=== DATASET RECORDS ===

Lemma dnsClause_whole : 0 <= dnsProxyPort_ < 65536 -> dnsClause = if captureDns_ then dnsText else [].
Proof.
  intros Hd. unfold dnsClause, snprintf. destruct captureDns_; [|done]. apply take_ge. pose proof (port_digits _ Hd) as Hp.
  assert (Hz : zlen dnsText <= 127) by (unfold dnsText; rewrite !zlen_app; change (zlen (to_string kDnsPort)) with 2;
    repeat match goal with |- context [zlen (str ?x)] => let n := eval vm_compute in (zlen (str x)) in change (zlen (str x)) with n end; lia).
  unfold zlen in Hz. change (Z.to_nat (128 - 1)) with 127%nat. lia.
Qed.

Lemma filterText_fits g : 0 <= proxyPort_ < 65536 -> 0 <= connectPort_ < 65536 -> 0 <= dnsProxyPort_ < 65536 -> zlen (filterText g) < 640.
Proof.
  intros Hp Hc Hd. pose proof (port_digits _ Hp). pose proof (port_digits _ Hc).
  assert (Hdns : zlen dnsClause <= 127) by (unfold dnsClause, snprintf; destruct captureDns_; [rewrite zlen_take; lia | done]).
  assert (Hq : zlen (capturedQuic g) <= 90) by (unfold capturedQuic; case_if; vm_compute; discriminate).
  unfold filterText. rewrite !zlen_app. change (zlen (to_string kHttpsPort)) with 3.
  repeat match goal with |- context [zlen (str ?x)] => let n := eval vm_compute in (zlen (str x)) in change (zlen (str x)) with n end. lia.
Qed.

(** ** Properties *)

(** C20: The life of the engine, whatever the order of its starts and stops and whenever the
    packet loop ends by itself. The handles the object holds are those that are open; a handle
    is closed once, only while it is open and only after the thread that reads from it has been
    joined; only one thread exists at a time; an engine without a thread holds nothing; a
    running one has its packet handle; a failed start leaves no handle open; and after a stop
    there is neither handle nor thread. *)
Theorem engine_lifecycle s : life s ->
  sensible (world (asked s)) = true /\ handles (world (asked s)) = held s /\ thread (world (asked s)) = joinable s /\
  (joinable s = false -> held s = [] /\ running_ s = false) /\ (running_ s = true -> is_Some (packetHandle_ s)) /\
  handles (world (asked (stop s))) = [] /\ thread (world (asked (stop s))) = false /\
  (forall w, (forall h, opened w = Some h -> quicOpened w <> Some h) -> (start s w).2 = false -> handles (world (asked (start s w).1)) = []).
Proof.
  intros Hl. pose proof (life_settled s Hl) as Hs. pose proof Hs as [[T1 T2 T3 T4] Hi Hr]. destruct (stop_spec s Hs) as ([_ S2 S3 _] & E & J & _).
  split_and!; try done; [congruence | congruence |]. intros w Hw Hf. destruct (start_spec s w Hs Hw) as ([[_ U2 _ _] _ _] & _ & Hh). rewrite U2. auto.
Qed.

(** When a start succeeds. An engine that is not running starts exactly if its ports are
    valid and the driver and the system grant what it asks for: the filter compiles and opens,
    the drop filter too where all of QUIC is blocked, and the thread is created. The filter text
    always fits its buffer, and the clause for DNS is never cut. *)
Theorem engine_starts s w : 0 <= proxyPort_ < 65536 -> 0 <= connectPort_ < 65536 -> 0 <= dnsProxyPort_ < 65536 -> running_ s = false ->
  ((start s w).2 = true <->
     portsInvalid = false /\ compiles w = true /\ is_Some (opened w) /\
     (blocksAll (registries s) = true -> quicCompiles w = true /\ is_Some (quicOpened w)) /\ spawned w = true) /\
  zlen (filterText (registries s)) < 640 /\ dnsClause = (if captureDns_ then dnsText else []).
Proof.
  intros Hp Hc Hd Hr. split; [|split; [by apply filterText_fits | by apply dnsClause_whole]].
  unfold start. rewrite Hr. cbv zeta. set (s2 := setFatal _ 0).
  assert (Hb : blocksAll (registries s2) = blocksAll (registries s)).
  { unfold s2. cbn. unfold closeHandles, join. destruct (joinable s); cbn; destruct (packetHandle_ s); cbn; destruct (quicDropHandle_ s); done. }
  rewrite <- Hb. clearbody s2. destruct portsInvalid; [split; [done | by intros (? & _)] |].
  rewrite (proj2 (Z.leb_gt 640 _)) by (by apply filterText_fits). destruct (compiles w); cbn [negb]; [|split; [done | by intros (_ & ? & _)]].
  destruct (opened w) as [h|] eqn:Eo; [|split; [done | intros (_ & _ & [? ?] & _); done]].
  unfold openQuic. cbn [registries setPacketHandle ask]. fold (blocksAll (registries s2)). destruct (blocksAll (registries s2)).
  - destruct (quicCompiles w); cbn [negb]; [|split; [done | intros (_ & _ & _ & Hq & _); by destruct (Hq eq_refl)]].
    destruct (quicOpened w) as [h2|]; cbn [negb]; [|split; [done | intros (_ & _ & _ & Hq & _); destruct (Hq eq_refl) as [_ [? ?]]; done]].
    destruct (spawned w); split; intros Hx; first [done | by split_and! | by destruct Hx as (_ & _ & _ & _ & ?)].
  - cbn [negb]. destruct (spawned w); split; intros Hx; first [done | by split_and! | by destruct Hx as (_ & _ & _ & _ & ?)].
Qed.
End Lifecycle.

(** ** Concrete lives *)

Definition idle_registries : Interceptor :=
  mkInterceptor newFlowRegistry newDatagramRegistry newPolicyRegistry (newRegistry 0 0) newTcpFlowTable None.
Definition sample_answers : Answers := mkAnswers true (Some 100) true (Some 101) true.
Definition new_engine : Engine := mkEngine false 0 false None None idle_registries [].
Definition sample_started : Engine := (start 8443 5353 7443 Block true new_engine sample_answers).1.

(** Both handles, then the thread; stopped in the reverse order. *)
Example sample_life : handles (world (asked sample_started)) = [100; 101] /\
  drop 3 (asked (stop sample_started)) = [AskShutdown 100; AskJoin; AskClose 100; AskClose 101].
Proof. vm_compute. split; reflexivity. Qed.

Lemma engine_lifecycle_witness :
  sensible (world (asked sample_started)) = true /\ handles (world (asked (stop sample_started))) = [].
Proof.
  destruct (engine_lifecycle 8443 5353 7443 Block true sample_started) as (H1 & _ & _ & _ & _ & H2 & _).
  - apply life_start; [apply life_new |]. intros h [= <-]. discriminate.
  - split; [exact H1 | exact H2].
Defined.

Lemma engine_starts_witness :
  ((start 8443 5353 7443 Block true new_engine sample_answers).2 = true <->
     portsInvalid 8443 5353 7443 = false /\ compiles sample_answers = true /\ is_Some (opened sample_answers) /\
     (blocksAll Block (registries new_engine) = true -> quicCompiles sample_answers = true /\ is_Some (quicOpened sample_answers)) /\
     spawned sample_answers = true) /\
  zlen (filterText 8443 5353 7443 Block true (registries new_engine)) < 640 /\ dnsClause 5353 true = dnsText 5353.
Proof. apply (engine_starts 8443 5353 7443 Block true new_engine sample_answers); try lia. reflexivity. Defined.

===

### EXERCISE REQUIREMENTS
With the records above in view, retype each one exactly.

### ANSWER TO THIS EXERCISE
Lemma dnsClause_whole : 0 <= dnsProxyPort_ < 65536 -> dnsClause = if captureDns_ then dnsText else [].
Proof.
  intros Hd. unfold dnsClause, snprintf. destruct captureDns_; [|done]. apply take_ge. pose proof (port_digits _ Hd) as Hp.
  assert (Hz : zlen dnsText <= 127) by (unfold dnsText; rewrite !zlen_app; change (zlen (to_string kDnsPort)) with 2;
    repeat match goal with |- context [zlen (str ?x)] => let n := eval vm_compute in (zlen (str x)) in change (zlen (str x)) with n end; lia).
  unfold zlen in Hz. change (Z.to_nat (128 - 1)) with 127%nat. lia.
Qed.

Lemma filterText_fits g : 0 <= proxyPort_ < 65536 -> 0 <= connectPort_ < 65536 -> 0 <= dnsProxyPort_ < 65536 -> zlen (filterText g) < 640.
Proof.
  intros Hp Hc Hd. pose proof (port_digits _ Hp). pose proof (port_digits _ Hc).
  assert (Hdns : zlen dnsClause <= 127) by (unfold dnsClause, snprintf; destruct captureDns_; [rewrite zlen_take; lia | done]).
  assert (Hq : zlen (capturedQuic g) <= 90) by (unfold capturedQuic; case_if; vm_compute; discriminate).
  unfold filterText. rewrite !zlen_app. change (zlen (to_string kHttpsPort)) with 3.
  repeat match goal with |- context [zlen (str ?x)] => let n := eval vm_compute in (zlen (str x)) in change (zlen (str x)) with n end. lia.
Qed.

(** ** Properties *)

(** C20: The life of the engine, whatever the order of its starts and stops and whenever the
    packet loop ends by itself. The handles the object holds are those that are open; a handle
    is closed once, only while it is open and only after the thread that reads from it has been
    joined; only one thread exists at a time; an engine without a thread holds nothing; a
    running one has its packet handle; a failed start leaves no handle open; and after a stop
    there is neither handle nor thread. *)
Theorem engine_lifecycle s : life s ->
  sensible (world (asked s)) = true /\ handles (world (asked s)) = held s /\ thread (world (asked s)) = joinable s /\
  (joinable s = false -> held s = [] /\ running_ s = false) /\ (running_ s = true -> is_Some (packetHandle_ s)) /\
  handles (world (asked (stop s))) = [] /\ thread (world (asked (stop s))) = false /\
  (forall w, (forall h, opened w = Some h -> quicOpened w <> Some h) -> (start s w).2 = false -> handles (world (asked (start s w).1)) = []).
Proof.
  intros Hl. pose proof (life_settled s Hl) as Hs. pose proof Hs as [[T1 T2 T3 T4] Hi Hr]. destruct (stop_spec s Hs) as ([_ S2 S3 _] & E & J & _).
  split_and!; try done; [congruence | congruence |]. intros w Hw Hf. destruct (start_spec s w Hs Hw) as ([[_ U2 _ _] _ _] & _ & Hh). rewrite U2. auto.
Qed.

(** When a start succeeds. An engine that is not running starts exactly if its ports are
    valid and the driver and the system grant what it asks for: the filter compiles and opens,
    the drop filter too where all of QUIC is blocked, and the thread is created. The filter text
    always fits its buffer, and the clause for DNS is never cut. *)
Theorem engine_starts s w : 0 <= proxyPort_ < 65536 -> 0 <= connectPort_ < 65536 -> 0 <= dnsProxyPort_ < 65536 -> running_ s = false ->
  ((start s w).2 = true <->
     portsInvalid = false /\ compiles w = true /\ is_Some (opened w) /\
     (blocksAll (registries s) = true -> quicCompiles w = true /\ is_Some (quicOpened w)) /\ spawned w = true) /\
  zlen (filterText (registries s)) < 640 /\ dnsClause = (if captureDns_ then dnsText else []).
Proof.
  intros Hp Hc Hd Hr. split; [|split; [by apply filterText_fits | by apply dnsClause_whole]].
  unfold start. rewrite Hr. cbv zeta. set (s2 := setFatal _ 0).
  assert (Hb : blocksAll (registries s2) = blocksAll (registries s)).
  { unfold s2. cbn. unfold closeHandles, join. destruct (joinable s); cbn; destruct (packetHandle_ s); cbn; destruct (quicDropHandle_ s); done. }
  rewrite <- Hb. clearbody s2. destruct portsInvalid; [split; [done | by intros (? & _)] |].
  rewrite (proj2 (Z.leb_gt 640 _)) by (by apply filterText_fits). destruct (compiles w); cbn [negb]; [|split; [done | by intros (_ & ? & _)]].
  destruct (opened w) as [h|] eqn:Eo; [|split; [done | intros (_ & _ & [? ?] & _); done]].
  unfold openQuic. cbn [registries setPacketHandle ask]. fold (blocksAll (registries s2)). destruct (blocksAll (registries s2)).
  - destruct (quicCompiles w); cbn [negb]; [|split; [done | intros (_ & _ & _ & Hq & _); by destruct (Hq eq_refl)]].
    destruct (quicOpened w) as [h2|]; cbn [negb]; [|split; [done | intros (_ & _ & _ & Hq & _); destruct (Hq eq_refl) as [_ [? ?]]; done]].
    destruct (spawned w); split; intros Hx; first [done | by split_and! | by destruct Hx as (_ & _ & _ & _ & ?)].
  - cbn [negb]. destruct (spawned w); split; intros Hx; first [done | by split_and! | by destruct Hx as (_ & _ & _ & _ & ?)].
Qed.
End Lifecycle.

(** ** Concrete lives *)

Definition idle_registries : Interceptor :=
  mkInterceptor newFlowRegistry newDatagramRegistry newPolicyRegistry (newRegistry 0 0) newTcpFlowTable None.
Definition sample_answers : Answers := mkAnswers true (Some 100) true (Some 101) true.
Definition new_engine : Engine := mkEngine false 0 false None None idle_registries [].
Definition sample_started : Engine := (start 8443 5353 7443 Block true new_engine sample_answers).1.

(** Both handles, then the thread; stopped in the reverse order. *)
Example sample_life : handles (world (asked sample_started)) = [100; 101] /\
  drop 3 (asked (stop sample_started)) = [AskShutdown 100; AskJoin; AskClose 100; AskClose 101].
Proof. vm_compute. split; reflexivity. Qed.

Lemma engine_lifecycle_witness :
  sensible (world (asked sample_started)) = true /\ handles (world (asked (stop sample_started))) = [].
Proof.
  destruct (engine_lifecycle 8443 5353 7443 Block true sample_started) as (H1 & _ & _ & _ & _ & H2 & _).
  - apply life_start; [apply life_new |]. intros h [= <-]. discriminate.
  - split; [exact H1 | exact H2].
Defined.

Lemma engine_starts_witness :
  ((start 8443 5353 7443 Block true new_engine sample_answers).2 = true <->
     portsInvalid 8443 5353 7443 = false /\ compiles sample_answers = true /\ is_Some (opened sample_answers) /\
     (blocksAll Block (registries new_engine) = true -> quicCompiles sample_answers = true /\ is_Some (quicOpened sample_answers)) /\
     spawned sample_answers = true) /\
  zlen (filterText 8443 5353 7443 Block true (registries new_engine)) < 640 /\ dnsClause 5353 true = dnsText 5353.
Proof. apply (engine_starts 8443 5353 7443 Block true new_engine sample_answers); try lia. reflexivity. Defined.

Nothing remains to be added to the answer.